Melinda Honeysett was waiting at Falcon Farm when the men returned, but she had come to see Lawrence Maynard, not Mr. Stockman. He, however, entertained her while his man was looking after the sheep. Indeed, he insisted on Melinda joining him in a cup of tea. He had not seen her since his return from Brixham, and now the rogue in Joe twinkled to the top and he began to enumerate the rare qualities of Miss King. He knew that Melinda regarded herself as holding a sort of proprietary right over him, and he much enjoyed this shadowy bondage and often pretended to groan under it. But now he launched on the task of making Melinda jealous for his private entertainment. With Soosie-Toosie the enterprise had failed. She humbly accepted the accomplishments of Ann King and praised her genius so heartily that Joe soon dropped the subject; but for Melinda it came as a new idea, and this enthusiasm on Mr. Stockman's part for a paragon at once unknown and eligible, caused Mrs. Honeysett just that measure of exasperation her first male friend desired to awaken.

"My!" said Melinda, after listening to the glowing story of the farmer's daughter, her virtues, her resource, her financial ability and her practical knowledge of affairs; "I didn't know there were any angels to Brixham. Do she fly about, or only walk, like us common women?"

"No, she walks," said Joe, delighted at his instant success; "but even in walking she never wastes a footstep, like most of us. Never wastes anything, and yet not close. Just a grasp of all that matters and a large scorn for all that don't. And as to being an angel, Melinda, you may say she is that—just in the same sense that you and Soosie-Toosie and all nice women are angels. Only that. She's a thorough human woman and, simply judged as a woman, a very fine piece indeed."

Mrs. Honeysett laughed somewhat harshly.

"Don't you drag me and Susan in. I'm sure he needn't do that, need he, Soosie?
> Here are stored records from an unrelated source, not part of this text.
(** C2. Every record of the returned list carries one of the four reasons
    (the first is written ["multi_folder"] by the script: its folders are
    what the specification calls sources), and every returned record whose
    folder string names several folders carries the multi-folder reason. *)
Theorem selection_reasons (g : G) (rows : list row)
    (target_size min_per_search : Z) (out : outcome G) :
  analyze_and_create_subset g rows target_size min_per_search = Ok out ->
  forall a, a ∈ returned out ->
    selection_reason a ∈ [multi_folder; min_requirement; proportional;
                          fill_to_target]
    /\ (contains semicolon (search_folders a) = true ->
        selection_reason a = multi_folder).
Proof.
  intros Hrun. change (forall a, a ∈ returned out -> well_tagged a).
  apply Forall_forall.
  assert (Forall well_tagged
            (entry multi_folder <$> multi_folder_artworks (analyze rows)))
    as Hmulti.
  { apply Forall_fmap, Forall_forall. intros it _. apply multi_entry_tagged. }
  destruct (decide (remaining_slots (after_step1 g rows target_size) <= 0))
    as [Hle|Hgt].
  - destruct (run_early g rows target_size min_per_search Hle)
      as (l & g' & Heq & Hperm).
    rewrite Heq in Hrun. injection Hrun as <-. cbn.
    rewrite <- Hperm in Hmulti. rewrite Forall_forall in Hmulti.
    apply Forall_forall. intros a Ha. apply Hmulti.
    eapply elem_of_sublist; [done|]. apply slice_to_sublist.
  - destruct (run_late (fun st => Forall well_tagged (selected_artworks st))
                g rows target_size min_per_search out)
      as (st3 & st4 & _ & _ & H4 & Hperm); [lia| |done|done|].
    { apply tagged_kept, analyze_plain_keys. }
    by rewrite Hperm.
Qed.

(** C9. When the rows carry distinct art ids, no art id occurs twice in
    the returned list. *)
Theorem no_duplicate_selection (g : G) (rows : list row)
    (target_size min_per_search : Z) (out : outcome G) :
  NoDup (row_art_id <$> rows) ->
  analyze_and_create_subset g rows target_size min_per_search = Ok out ->
  NoDup (art_id <$> returned out).
Proof.
  intros Hnd Hrun.
  destruct (decide (remaining_slots (after_step1 g rows target_size) <= 0))
    as [Hle|Hgt].
  - destruct (run_early g rows target_size min_per_search Hle)
      as (l & g' & Heq & Hperm).
    rewrite Heq in Hrun. injection Hrun as <-. cbn.
    eapply sublist_NoDup; [|apply fmap_sublist, slice_to_sublist].
    rewrite Hperm, ids_entry. by apply multi_ids_NoDup.
  - destruct (run_late (Inv rows (clamped rows target_size))
                g rows target_size min_per_search out)
      as (st3 & st4 & _ & _ & H4 & Hperm); [lia| | |done|].
    { by apply Inv_kept. }
    { apply after_step1_Inv; [done|lia]. }
    rewrite Hperm. apply H4.
Qed.

Lemma clamped_distinct rows target_size :
  NoDup (row_ids rows) ->
  clamped rows target_size = Z.min target_size (len rows).
Proof.
  intros Hnd. unfold clamped, clamp. rewrite total_available_distinct by done.
  destruct (len rows <? target_size) eqn:Hlt; cbn [fst]; lia.
Qed.

Lemma single_ids_length rows :
  len (single_ids (single_folder_artworks (analyze rows))) <= len rows.
Proof.
  pose proof (Permutation_length (analyze_ids rows)) as Hl.
  rewrite length_app in Hl. unfold row_ids in Hl. rewrite !length_fmap in Hl.
  unfold len. lia.
Qed.

Lemma run_length (g : G) rows target_size min_per_search :
  NoDup (row_ids rows) -> 0 <= target_size -> len rows < 2 ^ 53 ->
  exists out,
    analyze_and_create_subset g rows target_size min_per_search = Ok out
    /\ len (returned out) = Z.min target_size (len rows).
Proof.
  intros Hnd Ht Hsmall. rewrite <- clamped_distinct by done.
  pose proof (clamped_distinct rows target_size Hnd) as Hcl.
  pose proof (len_nonneg rows) as Hrows.
  set (single := single_folder_artworks (analyze rows)).
  set (t := clamped rows target_size) in *.
  destruct (decide (remaining_slots (after_step1 g rows target_size) <= 0))
    as [Hle|Hgt].
  - destruct (run_early g rows target_size min_per_search Hle)
      as (l & g' & -> & Hperm).
    eexists. split; [reflexivity|]. cbn [returned]. apply slice_to_length.
    apply Permutation_length in Hperm. rewrite length_fmap in Hperm.
    cbn in Hle. fold t in Hle. unfold len in *. lia.
  - assert (Inv rows t (after_step1 g rows target_size)) as H1
      by (apply after_step1_Inv; [done|lia]).
    pose proof (Inv_kept rows t Hnd) as Hkept. fold single in Hkept.
    destruct (step2_total single min_per_search (after_step1 g rows target_size))
      as (st2 & E2).
    assert (Inv rows t st2) as H2 by (by eapply step2_preserves).
    pose proof (single_ids_length rows) as Hsl. fold single in Hsl.
    pose proof (len_nonneg (selected_artworks st2)) as Hsel2.
    destruct (step3_total single st2) as (st3 & E3).
    { destruct H2 as [_ _ _ _ Hr H0]. lia. }
    { lia. }
    assert (Inv rows t st3) as H3 by (by eapply step3_preserves).
    destruct (step4_grows single st3) as (st4 & E4 & Hg4 & Hzero).
    assert (Inv rows t st4) as H4 by (by eapply Hkept).
    assert (len (selected_artworks st4) = t) as Hlen.
    { pose proof (pool_size rows t st3 Hnd H3) as Hpool. fold single in Hpool.
      destruct H3 as [_ _ _ _ Hr3 H03]. destruct H4 as [_ _ _ _ Hr4 H04].
      lia. }
    rewrite run_unfold. cbn zeta. fold single.
    replace (_ <=? 0) with false by lia.
    rewrite E2. cbn [bind]. rewrite E3. cbn [bind]. rewrite E4. cbn [bind].
    eexists. split; [reflexivity|]. cbn [returned].
    pose proof (Permutation_length
                  (shuffle_gen_perm _ (rng st4) (selected_artworks st4))) as Hp.
    unfold shuffle, len in *. lia.
Qed.

(** C6. When the rows carry distinct art ids (and [target_size] is not
    negative, and there are fewer than 2^53 rows), the call raises nothing;
    the returned list is no longer than [target_size]; it has exactly
    [target_size] records unless there are fewer rows than that, and then it
    has as many records as there are rows. *)
Theorem selection_size (g : G) (rows : list row)
    (target_size min_per_search : Z) :
  NoDup (row_art_id <$> rows) -> 0 <= target_size -> len rows < 2 ^ 53 ->
  exists out,
    analyze_and_create_subset g rows target_size min_per_search = Ok out
    /\ len (returned out) <= target_size
    /\ (len rows < target_size \/ len (returned out) = target_size)
    /\ (len rows < target_size -> len (returned out) = len rows).
Proof.
  intros Hnd Ht Hsmall.
  destruct (run_length g rows target_size min_per_search Hnd Ht Hsmall)
    as (out & Hrun & Hlen).
  exists out. split; [exact Hrun|]. lia.
Qed.

(** *** Step 3: the shares of the folders *)

(** One turn of the loop of step 3, for a folder whose count in the table
    is positive. *)
Lemma step3_folder_draw single (fr : gmap string Z) (total : Z)
    (folder : string) st (p : Z) :
  fr !! folder = Some p ->
  0 < p < 2 ^ 60 -> 0 < total < 2 ^ 60 -> 0 <= remaining_slots st < 2 ^ 60 ->
  exists share chosen st',
    target_to_add (remaining_slots st) p total = Ok share
    /\ step3_folder single fr total folder st = Ok st'
    /\ chosen ⊆+ available single (selected_art_ids st) folder
    /\ len chosen
       = Z.max 0 (Z.min share
                    (Z.min (len (available single (selected_art_ids st) folder))
                           (remaining_slots st)))
    /\ selected_artworks st'
       = selected_artworks st ++ drawn proportional folder chosen
    /\ remaining_slots st' = remaining_slots st - len chosen.
Proof.
  intros Hp Hpr Htot Hrem.
  destruct (target_to_add_ok (remaining_slots st) p total Hrem Hpr Htot)
    as (share & Hshare).
  rewrite (step3_folder_eq single fr total folder st p share Hp Hshare).
  pose proof (len_nonneg (available single (selected_art_ids st) folder)) as Ha.
  destruct (add_from_folder_spec proportional folder
              (available single (selected_art_ids st) folder)
              (to_add3 single p share folder st) st)
    as (chosen & g' & Hsub & Hlen & Heq).
  { unfold to_add3. destruct (0 <? p); lia. }
  exists share, chosen. eexists. split; [exact Hshare|].
  split; [exact Heq|]. split; [exact Hsub|].
  assert (to_add3 single p share folder st
          = Z.min share
              (Z.min (len (available single (selected_art_ids st) folder))
                     (remaining_slots st))) as Hto.
  { unfold to_add3. by replace (0 <? p) with true by lia. }
  cbn [selected_artworks remaining_slots]. rewrite <- Hto.
  split; [exact Hlen|]. split; [reflexivity|]. lia.
Qed.

Lemma for_each_app {X S} (body : X -> S -> result S) (l1 l2 : list X) (s : S) :
  for_each body (l1 ++ l2) s
  = let! s1 := for_each body l1 s in for_each body l2 s1.
Proof.
  revert s. induction l1 as [|x l1 IH]; intros s; cbn [app for_each bind].
  - done.
  - destruct (body x s) as [s1|]; cbn [bind]; [apply IH|done].
Qed.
Such poor creatures as us—not worthy to hold a candle to this here Jane King."

"Ann King," corrected Joe.

"You and me will go and take lessons, and ax her to teach us how to look after our poor fathers," said Melinda to Miss Stockman. "We're such a pair of feckless, know-naught fools that it's time we set about larning how a parent did ought to be treated. And, by the same token, I must get back to mine. He's bad and getting worse. I only came to see Maynard, because father wants to have a tell with him—to-night if possible. Poor father's going down hill fast now—all, no doubt, because I've not understood how to nurse him and tend him and live my life for him alone. If he'd only had Ann King to look after him, I dare say he'd be well again by now."

Joe, greatly daring, pushed the joke a little deeper.